Is there any set of commands in Mathematica to compute mean shortest path, global clustering coefficient, diameter and radius of the network, etc. for weighted and/or directed graphs? There indeed exists commands which work for undirected and unweighted graphs but not sure for the above graphs.


3 Answers 3


That does not seem to be possible. I just tried FindShortestTour:

Undirected case:

g = Graph[{UndirectedEdge[1, 2]}];

(* {2, {1, 2, 1}} *)

Directed case:

g = Graph[{1 -> 2}];


Mathematica graphics

Fail! Perhaps working around this using the DistanceFunction option? The idea would be to provide directions using ans asymmetric adjacency matrix:

h = (AdjacencyMatrix[g] // Normal) /. 0 -> Infinity
(* {{∞, 1}, {∞, ∞}} *)

FindShortestTour[Range@Length@h, DistanceFunction -> (h[[#1, #2]] &)]

During evaluation of FindShortestTour::asymdi: The distance function must be symmetric. >>

(* {} *)

This clearly shows that FindShortestTour expects only undirected graphs.


Yes.
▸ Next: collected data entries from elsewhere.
Lemma hot_spots_steps :
  ∃ sel changed m,
    getitem (default ["revision"] count_one_change_per ++ [default "path" by_]) log
      = Ok sel ∧
    getcol (default "path" by_) (drop_duplicates sel) = Ok changed ∧
    merge_outer_right_index (default "path" by_) ("_x", "_y")
      (rename [("code", "complexity")] loc)
      (to_frame "changes" (value_counts changed)) = Ok m ∧
    rectangular (fillna (VFloat (Fin Qc0)) m) ∧
    ["complexity"; "changes"] ⊆ columns m ∧
    length (rows out) = length (rows m) ∧
    Forall (λ y, y ≠ NaN) (metric strtod out "complexity") ∧
    Forall (λ y, y ≠ NaN) (metric strtod out "changes") ∧
    ∀ i r', rows out !! i = Some r' →
      ∃ r, rows (fillna (VFloat (Fin Qc0)) m) !! i = Some r ∧
        let s1 := scale (metric strtod out "complexity")
                    (measure strtod (at_ out "complexity" r')) in
        let s2 := scale (metric strtod out "changes")
                    (measure strtod (at_ out "changes" r')) in
        at_ out "complexity_score" r' = VFloat s1 ∧
        at_ out "changes_score" r' = VFloat s2 ∧
        at_ out "score" r' = VFloat (fadd (fill0 s1) (fadd (fill0 s2) (Fin Qc0))) ∧
        ∀ c, c ∉ score_labels →
          at_ out c r' = at_ (fillna (VFloat (Fin Qc0)) m) c r.
Proof.
  pose proof H as H'. unfold hot_spots in H'. cbn zeta in H'.
  apply bind_Ok in H' as (sel & Hsel & H').
  apply bind_Ok in H' as (changed & Hch & H').
  apply bind_Ok in H' as (m & Hm & H').
  exists sel, changed, m. split; [done|]. split; [done|]. split; [done|].
  assert (Hrm : rectangular (fillna (VFloat (Fin Qc0)) m)).
  { apply rectangular_fillna. eapply merge_outer_rectangular; [| |exact Hm].
    - by apply rectangular_rename.
    - apply rectangular_to_frame. }
  split; [done|].
  split.
  { pose proof H' as H''. apply bind_Ok in H'' as (metrics & Hmet & _).
    by apply getitem_Ok in Hmet. }
  destruct (score_columns strtod _ out Hrm H') as [Hlen Hrows].
  split; [by rewrite Hlen; unfold fillna; cbn; rewrite length_fmap|].
  assert (Hmet : ∀ c, c ∉ score_labels →
            metric strtod out c = metric strtod (fillna (VFloat (Fin Qc0)) m) c).
  { intros c Hc. apply metric_transfer; [done|]. intros i r' Hr'.
    destruct (Hrows _ _ Hr') as (r & Hr & _ & _ & _ & Hoth). exists r.
    split; [done|]. by apply Hoth. }
  assert (Hc1 : "complexity" ∉ score_labels).
  { unfold score_labels. label_facts. }
  assert (Hc2 : "changes" ∉ score_labels).
  { unfold score_labels. label_facts. }
  split.
  { rewrite Hmet by done. apply (score_columns_defined strtod _ out H').
    rewrite !elem_of_cons. auto. }
  split.
  { rewrite Hmet by done. apply (score_columns_defined strtod _ out H').
    rewrite !elem_of_cons. auto. }
  intros i r' Hr'. destruct (Hrows _ _ Hr') as (r & Hr & H1 & H2 & H3 & Hoth).
  exists r. split; [done|]. cbn zeta in *.
  rewrite (Hmet "complexity"), (Hmet "changes") by done.
  rewrite (Hoth "complexity"), (Hoth "changes") by done.
  done.
Qed.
Most of the commands for graphs should be expected to work on directed graphs.

Below is some example code.

Generate a graph:

cgr = ButterflyGraph[2]

Make a directed graph with weighted edges:

arules = Most[ArrayRules[AdjacencyMatrix[cgr]]];
arules[[All, 2]] = RandomReal[{0, 1}, Length[arules]];
    Floor[0.3*Length[arules]]], 2]] = 0;

wgrMat = SparseArray[
   Append[Select[arules, #[[2]] > 0 &], {_, _} -> \[Infinity]]];
wgr = WeightedAdjacencyGraph[wgrMat];

Find shortest path:

FindShortestPath[wgr, 1, 6]

(* Out[266]= {1, 8, 12, 11, 4, 5, 6} *)

Find different parameters of the graph:

Through[{GraphDiameter, GraphRadius, GraphCenter}[wgr]]
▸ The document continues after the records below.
(** * thunar-vfs-info: the file descriptor record of Thunar's VFS layer

    A shallow embedding of [thunar-vfs-info.c]: the builder
    [thunar_vfs_info_new_for_uri], the operators [thunar_vfs_info_rename] and
    [thunar_vfs_info_execute], and the comparison [thunar_vfs_info_matches].

    The C code talks to the operating system and to several collaborators
    (the URI abstraction, the MIME database, libxfce4util's rc reader, GLib's
    key files, GDK's process launcher).  All of them are gathered in one
    record of operations, [Env]; the file system is an explicit state that is
    threaded through every call, and the calls that change the outside world
    are recorded in a trace. *)

From stdpp Require Import base list strings.
From Stdlib Require Import Ascii ZArith Lia.

Open Scope string_scope.
Open Scope Z_scope.

(** ** Constants of <sys/stat.h>, <unistd.h> and <errno.h> *)

Definition S_IFMT : Z := 0xF000.   (* 0170000 *)
Definition S_IFLNK : Z := 0xA000.  (* 0120000 *)
Definition X_OK : Z := 1.
Definition EEXIST : Z := 17.

Definition S_ISLNK (m : Z) : bool := Z.land m S_IFMT =? S_IFLNK.

Record struct_stat : Type := {
  st_mode : Z;
  st_uid : Z;
  st_gid : Z;
  st_size : Z;
  st_atime : Z;
  st_ctime : Z;
  st_mtime : Z;
  st_ino : Z;
  st_dev : Z
}.

(** A system call either fills its result or fails with an errno. *)
Inductive sys_result (A : Type) : Type :=
| SysOk (a : A)
| SysErr (errno : Z).
Arguments SysOk {A} a.
Arguments SysErr {A} errno.

(** ** Declarations of thunar-vfs-info.h *)

(** Modelled from the spec: the enumeration [ThunarVfsFileType] of
    thunar-vfs-info.h, which is not part of the sources at hand.  The variants
    are the file-type bits of the mode shifted down by twelve, as the builder
    computes them. *)
Definition THUNAR_VFS_FILE_TYPE_SOCKET : Z := Z.shiftr 0xC000 12.
Definition THUNAR_VFS_FILE_TYPE_SYMLINK : Z := Z.shiftr 0xA000 12.
Definition THUNAR_VFS_FILE_TYPE_REGULAR : Z := Z.shiftr 0x8000 12.
Definition THUNAR_VFS_FILE_TYPE_BLOCKDEV : Z := Z.shiftr 0x6000 12.
Definition THUNAR_VFS_FILE_TYPE_DIRECTORY : Z := Z.shiftr 0x4000 12.
Definition THUNAR_VFS_FILE_TYPE_CHARDEV : Z := Z.shiftr 0x2000 12.
Definition THUNAR_VFS_FILE_TYPE_FIFO : Z := Z.shiftr 0x1000 12.
Definition THUNAR_VFS_FILE_TYPE_UNKNOWN : Z := 0.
(* Out[267]= {3.55888, 1.81135, {11}} *)

Find distances between nodes:

GraphDistanceMatrix[wgr] // MatrixForm

The results above are for this graph:

enter image description here


For almost any graph-related function, check the documentation, and open the Details section. At the bottom you'll find something like:

EdgeBetweennessCentrality works with undirected graphs, directed graphs, weighted graphs, multigraphs, and mixed graphs.

So the answer is: you have to look this up individually for every function.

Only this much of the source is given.